A patient-derived decellularized extracellular matrix hydrogel as a biomimetic scaffold for advanced 3D colorectal cancer modeling.

Colorectal cancer (CRC) is among the most prevalent cancers globally and is associated with a high mortality rate, particularly in advanced stages. In the realm of drug discovery, the use of innovative and highly translational pre-clinical CRC models is essential. Currently, the most relevant in vitro tumor approaches are three dimensional (3D) models. However, most 3D models of solid tumors are based either on synthetic materials or animal-derived commercial hydrogels, which fail to accurately mimic the biology of native tissues and originate from non-human sources. In contrast, hydrogels derived from human decellularized extracellular matrix (ECM) retain signaling cues from native tissue and represent a bioactive mechanical structure that can foster tumor cell growth in a tissue-specific 3D in vitro environment.
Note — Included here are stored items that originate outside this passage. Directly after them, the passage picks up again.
Lemma parse_str_at (s : string) fuel : text s = true → reads_back (parse_term (S fuel)) (display_term (Const (CString s))) (ch ")") (Const (CString s)).
Proof.
  intros Hp. pose proof (display_no_skip (Const (CString s))) as Hns. pose proof (proj1 (proj1 (andb_true_iff _ _) Hp)) as Hv. unfold reads_back.
  replace (txt (display_term (Const (CString s)))) with (ch "034" :: txt s ++ [ch "034"]) in * by (simpl; by rewrite !string_bytes_app).
  split; [rewrite valid_ascii by done; by rewrite valid_app|]. split; [by auto|].
  intros pre b r Hbr Hr. pose proof (list_end_valid b r Hbr Hr) as Hb. specialize (Hns (b :: r) Hp).
  assert (valid (txt s ++ ch "034" :: b :: r)) as Hvr by (rewrite valid_app by done; by rewrite valid_ascii).
  cbn [parse_term app] in *. rewrite <- app_assoc in *. cbn [app] in *.
  erewrite bind_ok by (apply skip_none; [by rewrite valid_ascii|done]). erewrite bind_ok by (apply peek_at; by rewrite valid_ascii).
  rewrite next_ascii by done. change (ch "034" =? ch "?") with false. rewrite ascii_uppercase by done. change (ch "034" =? ch "034") with true.
  change (in_range 65 90 (ch "034")) with false. cbn [orb].
  op_advance. erewrite bind_ok by (by apply parse_string_at).
  op_expect. unfold lift. by rewrite <- !app_assoc.
Qed.

(** The first character of a number. *)
Lemma pretty_first (n : Z) r : valid (txt (pretty n)) ∧ ∃ c, hd_error (chars (txt (pretty n) ++ r)) = Some c ∧ 0 <= c < 128
  ∧ (is_ascii_digit c || (c =? ch "-") = true) ∧ in_range 65 90 c = false ∧ c ≠ ch "?" ∧ c ≠ ch "034".
Proof.
  destruct (pretty_Z_bytes n) as (l & Hne & Hd & _ & ->). destruct (digits_cons l Hd Hne) as (d & l' & Hl' & Hrange).
  destruct (digits_text l Hd) as [Hv _]. split; [by destruct (n <? 0)|].
  rewrite Hl'. destruct (n <? 0); [exists (ch "-"); done|]. exists d. cbn [app]. rewrite next_ascii by lia.
  unfold is_ascii_digit, in_range. change (ch "-") with 45. change (ch "?") with 63. change (ch "034") with 34.
  split_and!; [done|lia|lia|lia|lia|lia|lia].
Qed.
Lemma parse_num_at n fuel : in_range (- 2 ^ 63) (2 ^ 63 - 1) n = true →
  reads_back (parse_term (S fuel)) (display_term (Const (CInt n))) (ch ")") (Const (CInt n)).
Proof.
  intros Hp. pose proof (display_no_skip (Const (CInt n))) as Hns. unfold reads_back.
  change (display_term (Const (CInt n))) with (pretty n : string) in *. split; [apply (pretty_first n [])|]. split; [by auto|].
  intros pre b r Hbr Hr. pose proof (list_end_valid b r Hbr Hr) as Hb.
  destruct (pretty_first n (b :: r)) as (Hv & c & Hc & Hrange & Hdig & Hup & Hq1 & Hq2).
  assert (valid (txt (pretty n) ++ b :: r)) as Hvr by by rewrite valid_app. cbn [parse_term].
  erewrite bind_ok by (apply skip_none; [done|by apply Hns]). op_peek.
  rewrite Hc, ascii_uppercase, Hup, Hdig by done. rewrite !(proj2 (Z.eqb_neq _ _)) by done. cbn [orb].
  erewrite bind_ok by (apply parse_number_at; [done..|]; destruct Hbr as [->| ->]; by apply stops_ascii). done.
Qed.

Lemma parse_fun_at f args fuel : fun_name f = true → forallb printable args = true → (length args <= fuel)%nat →
  (∀ t, t ∈ args → reads_back (parse_term fuel) (display_term t) (ch ")") t) →
  reads_back (parse_term (S fuel)) (display_term (Fun f args)) (ch ")") (Fun f args).
Proof.
  intros Hf Hargs Hlen Hitem. pose proof (display_no_skip (Fun f args)) as Hns. pose proof (parse_args_at (parse_term fuel) args fuel) as Ha.
  destruct (ident_spec f (proj1 (proj1 (andb_true_iff _ _) Hf))) as (Hv & _ & _). set (l := txt (String.concat ", " (map display_term args))) in *.
  assert (txt (display_term (Fun f args)) = txt f ++ ch "(" :: l ++ [ch ")"]) as E by (simpl; by rewrite !string_bytes_app).
  assert (printable (Fun f args) = true) as Hp by (simpl; by rewrite Hf). rewrite E in Hns. unfold reads_back. rewrite E.
  assert (valid l) as Hl by (by apply (Ha [] [])). split; [rewrite valid_app, valid_ascii by done; by rewrite valid_app|]. split; [by auto|].
  intros pre b r Hbr Hr. pose proof (list_end_valid b r Hbr Hr) as Hb. specialize (Hns (b :: r) Hp).
  rewrite <- app_assoc in Hns |- *. cbn [app] in *. rewrite <- app_assoc in Hns |- *. cbn [app] in *.
  assert (valid (l ++ ch ")" :: b :: r)) as Hvl by (by rewrite valid_app).
  assert (valid (txt f ++ ch "(" :: l ++ ch ")" :: b :: r)) as Hvr by (by rewrite valid_app). cbn [parse_term].
  erewrite bind_ok by (by apply skip_none). op_peek.
  destruct (fun_name_first f (ch "(" :: l ++ ch ")" :: b :: r) Hf) as (c & -> & Hlow & Hup & Hq1 & Hq2 & Hdig & _).
  rewrite Hup, Hdig, Hlow, !(proj2 (Z.eqb_neq _ _)) by done. cbn [orb].
  erewrite bind_ok by (apply parse_identifier_at; [by apply andb_true_iff in Hf as [? _]|done|apply ident_stops; naive_solver]).
  op_skip. op_peek.
  rewrite next_ascii, decide_True by done. op_advance.
  destruct (Ha ((pre ++ txt f) ++ [ch "("]) (b :: r) Hargs Hlen Hb Hitem) as (_ & Hnl & Hat).
  erewrite bind_ok by (by apply skip_none). erewrite bind_ok by exact Hat.
  op_skip.
  op_expect. unfold lift. f_equal. by rewrite <- !app_assoc.
Qed.

Lemma parse_term_at t : printable t = true → ∀ fuel, (tsize t <= fuel)%nat → reads_back (parse_term fuel) (display_term t) (ch ")") t.
Proof.
  induction t as [v|[s|n|b|s]|f args IH|q] using Term_ind'; intros Hp [|fuel] Hfuel; try (simpl in Hfuel; lia); try done.
  - by apply parse_var_at.
  - by apply parse_str_at.
  - by apply parse_num_at.
  - simpl in Hp, Hfuel. apply andb_true_iff in Hp as [Hf Hargs]. destruct (tsize_list args) as [Hlen Hsize]. rewrite Forall_forall in IH.
    apply parse_fun_at; [done|done|lia|]. intros t Ht. apply IH; [done| |specialize (Hsize t Ht); lia].
    rewrite forallb_forall in Hargs. by apply Hargs, list_elem_of_In.
Qed.

Definition psize (p : Predicate) : nat := sum_list_with tsize (args p).
Lemma parse_predicate_at p fuel pre rest : printable_predicate p = true → (psize p <= fuel)%nat → valid rest →
  parse_predicate fuel (at_ pre (txt (display_predicate p) ++ rest)) = (Ok p, at_ (pre ++ txt (display_predicate p)) rest)
  ∧ valid (txt (display_predicate p)).
Proof.
  destruct p as [f args]. intros [Hi Hargs]%andb_true_iff Hfuel Hr. unfold psize in Hfuel. simpl in Hfuel, Hi, Hargs.
  destruct (ident_spec f Hi) as (Hv & _ & _). destruct (tsize_list args) as [Hlen Hsize].
  assert (∀ t, t ∈ args → reads_back (parse_term fuel) (display_term t) (ch ")") t) as Hitem.
  { intros t Ht. apply parse_term_at; [|specialize (Hsize t Ht); lia]. rewrite forallb_forall in Hargs. by apply Hargs, list_elem_of_In. }
  pose proof (parse_args_at (parse_term fuel) args fuel) as Ha. unfold display_predicate. simpl name. simpl Ir.args.
  set (l := txt (String.concat ", " (map display_term args))) in *. rewrite !string_bytes_app. fold l. change (txt "(") with [ch "("]. change (txt ")") with [ch ")"].
  assert (valid l) as Hl by (apply (Ha [] []); [done|lia|done|done]). split; [|rewrite valid_app by done; cbn [app]; rewrite valid_ascii by done; by rewrite valid_app].
  rewrite <- !app_assoc. cbn [app]. assert (valid (l ++ ch ")" :: rest)) as Hvl by (by rewrite valid_app).
  assert (valid (txt f ++ ch "(" :: l ++ ch ")" :: rest)) as Hvr by (by rewrite valid_app). unfold parse_predicate.
  erewrite bind_ok by (apply parse_identifier_at; [done|done|apply ident_stops; naive_solver]).
  op_skip. op_expect.
  destruct (Ha ((pre ++ txt f) ++ [ch "("]) rest Hargs ltac:(lia) Hr Hitem) as (_ & Hnl & Hat).
  erewrite bind_ok by (by apply skip_none). erewrite bind_ok by exact Hat.
  op_skip.
  op_expect. unfold lift. f_equal. by rewrite <- !app_assoc.
Qed.
Lemma predicate_reads_back p fuel e : printable_predicate p = true → (psize p <= fuel)%nat → e < 0x80 →
  reads_back (parse_predicate fuel) (display_predicate p) e p.
Proof.
  intros Hp Hs He. split; [by eapply (parse_predicate_at p fuel [] [])|]. split.
  - intros r. unfold display_predicate. rewrite string_bytes_app, <- app_assoc. apply ident_no_skip. by apply andb_true_iff in Hp as [? _].
  - intros pre b r Hb Hr. apply parse_predicate_at; [done|done|]. destruct Hb as [->| ->]; by rewrite valid_ascii.
Qed.

(** ** The text is as long as the size *)
Lemma concat_size {A} (show : A → string) (size : A → nat) xs : (∀ x, x ∈ xs → (size x <= length (txt (show x)))%nat) →
  (sum_list_with size xs <= length (txt (String.concat ", " (map show xs))))%nat.
Proof.
  induction xs as [|x xs IH]; intros Hs; [simpl; lia|]. pose proof (Hs x ltac:(left)) as Hx. specialize (IH (λ y Hy, Hs y ltac:(by right))).
  destruct xs as [|y xs]; [simpl in *; lia|]. cbn [map]. rewrite concat_cons, !string_bytes_app, !length_app.
  cbn [map sum_list_with] in *. lia.
Qed.
Lemma tsize_text t : printable t = true → (tsize t <= length (txt (display_term t)))%nat.
Proof.
  induction t as [v|[s|n|b|s]|f args IH|q] using Term_ind'; intros Hp; try discriminate Hp.
  - simpl. lia.
  - cbn [display_term display_constant]. rewrite string_bytes_app, length_app. simpl. lia.
  - cbn [display_term display_constant]. destruct (pretty_Z_bytes n) as (l & Hne & _ & _ & ->). destruct l, (n <? 0); simpl; (done || lia).
  - simpl in Hp. apply andb_true_iff in Hp as [_ Hp]. rewrite forallb_forall in Hp. rewrite Forall_forall in IH.
    cbn [tsize display_term]. rewrite !string_bytes_app, !length_app. change (length (txt "(")) with 1%nat.
    enough (sum_list_with tsize args <= length (txt (String.concat ", " (map display_term args))))%nat by lia.
    apply concat_size. intros t Ht. apply IH; [done|]. by apply Hp, list_elem_of_In.
Qed.
Lemma psize_text p : printable_predicate p = true → (psize p < length (txt (display_predicate p)))%nat.
Proof.
  intros [_ Hp]%andb_true_iff. rewrite forallb_forall in Hp. unfold psize, display_predicate. rewrite !string_bytes_app, !length_app.
  change (length (txt "(")) with 1%nat. enough (sum_list_with tsize (args p) <= length (txt (String.concat ", " (map display_term (args p)))))%nat by lia.
  apply concat_size. intros t Ht. by apply tsize_text, Hp, list_elem_of_In.
Qed.

(** ** Statements *)
Lemma peek_str_at pre k rest : valid (k ++ rest) → valid rest → peek_str (length k) (at_ pre (k ++ rest)) = (Ok (Some k), at_ pre (k ++ rest)).
Proof.
  intros Hk Hr. unfold peek_str, reads, at_. cbn [input position]. rewrite (proj2 (Nat.leb_le _ _)) by (rewrite !length_app; lia).
  rewrite <- length_app. by rewrite slice_mid.
Qed.
Lemma no_skip_predicate p r : printable_predicate p = true → no_skip (txt (display_predicate p) ++ r).
Proof. intros [Hp _]%andb_true_iff. unfold display_predicate. rewrite string_bytes_app, <- app_assoc. by apply ident_no_skip. Qed.
Lemma predicate_not_query p r : printable_predicate p = true → hd_error (chars (txt (display_predicate p) ++ r)) ≠ Some (ch "?").
Proof.
  intros [Hp _]%andb_true_iff. unfold display_predicate. rewrite string_bytes_app, <- app_assoc.
  destruct (ident_spec (name p) Hp) as (Hv & Hf & Hne). rewrite text_chars_app by done.
  destruct (chars (txt (name p))) as [|c cs] eqn:Hc; [by apply chars_nil in Hc|]. simpl in Hf |- *. intros [= ->].
  unfold ident_char in Hf. by rewrite ascii_alphanumeric in Hf by done.
Qed.

Lemma parse_statement_query p tail : printable_predicate p = true → valid (txt tail) →
  parse_statement (DatalogParser_new ("?- " +:+ display_predicate p +:+ "." +:+ tail))
  = (Ok (SQuery p), at_ (txt ("?- " +:+ display_predicate p +:+ ".")) (txt tail)).
Proof.
  intros Hp Ht. unfold parse_statement, DatalogParser_new. rewrite !string_bytes_app.
  change (txt "?- ") with [ch "?"; ch "-"; 32]. change (txt ".") with [ch "."]. set (d := txt (display_predicate p)).
  set (fuel := S _). assert (psize p <= fuel)%nat as Hfuel.
  { unfold fuel. simpl. pose proof (psize_text p Hp). fold d in H3. rewrite length_app. lia. }
  pose proof (no_skip_predicate p ([ch "."] ++ txt tail) Hp) as Hns. fold d in Hns.
  destruct (parse_predicate_at p fuel ([ch "?"; ch "-"] ++ [32]) ([ch "."] ++ txt tail) Hp Hfuel ltac:(done)) as [Hat Hd]. fold d in Hat, Hd.
  assert (valid (d ++ [ch "."] ++ txt tail)) as Hv by by rewrite valid_app.
  change (mkParser _ 0) with (at_ [] (ch "?" :: ch "-" :: 32 :: d ++ [ch "."] ++ txt tail)).
  op_skip. op_peek.
  rewrite next_ascii, decide_True by done. op_advance.
  op_expect. op_space.
  erewrite bind_ok by exact Hat. op_skip.
  op_expect. unfold lift. by rewrite <- ?app_assoc.
Qed.

(** What a statement that is no query starts with. *)
Lemma parse_statement_head h rest : printable_predicate h = true → valid rest →
  let d := txt (display_predicate h) in let fuel := S (length (d ++ rest)) in
  valid d ∧ (skip_whitespace (at_ [] (d ++ rest)) = (Ok tt, at_ [] (d ++ rest)))
  ∧ (peek_char (at_ [] (d ++ rest)) = (Ok (hd_error (chars (d ++ rest))), at_ [] (d ++ rest)))
  ∧ hd_error (chars (d ++ rest)) ≠ Some (ch "?")
  ∧ parse_predicate fuel (at_ [] (d ++ rest)) = (Ok h, at_ d rest).
Proof.
  intros Hh Hr d fuel. destruct (parse_predicate_at h fuel [] rest Hh) as [Hat Hd]; [|done|].
  { unfold fuel. pose proof (psize_text h Hh) as Hl. fold d in Hl. rewrite length_app. lia. }
  fold d in Hat, Hd. assert (valid (d ++ rest)) as Hv by by rewrite valid_app.
  split; [done|]. split; [apply skip_none; [done|by apply no_skip_predicate]|]. split; [by apply peek_at|].
  split; [by apply predicate_not_query|done].
Qed.
Lemma parse_statement_fact h tail : printable_predicate h = true → valid (txt tail) →
  parse_statement (DatalogParser_new (display_predicate h +:+ "." +:+ tail))
  = (Ok (SFact h), at_ (txt (display_predicate h +:+ ".")) (txt tail)).
Proof.
  intros Hh Ht. destruct (parse_statement_head h (ch "." :: txt tail) Hh) as (Hd & Hskip & Hpeek & Hq & Hat); [done|].
  unfold parse_statement, DatalogParser_new. rewrite !string_bytes_app. change (txt ".") with [ch "."]. cbn [app].
  change (mkParser _ 0) with (at_ [] (txt (display_predicate h) ++ ch "." :: txt tail)). change (input (at_ [] ?l)) with l.
  erewrite bind_ok by exact Hskip. erewrite bind_ok by exact Hpeek. rewrite decide_False by done.
  erewrite bind_ok by exact Hat. op_skip.
  op_peek. rewrite next_ascii, decide_True by done. by op_advance.
Qed.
Here, we demonstrated that patient-derived decellularized colon ECM can be processed into a hydrogel, producing the CologEM. CologEM formulation process preserved key ECM proteins, such as collagens, glycosaminoglycans and secreted bioactive molecules belonging to the family of cytokine, chemokine, interleukin, growth factors and ECM-remodeling enzyme. CologEM displayed a fibrous ultrastructure with interconnected pores, with notable differences observed between 1 % and 3 % (w/v) CologEM. Both 1 % and 3 % CologEM showed good biocompatibility, with 3 % CologEM demonstrating a higher propensity to induce a mesenchymal phenotype and resistance to antitumor drugs. In conclusion, CologEM is a suitable scaffold for 3D CRC models as it replicates critical characteristics of the tumor microenvironment. This model holds promise for facilitating the discovery and development of chemotropic drugs for cancer treatment.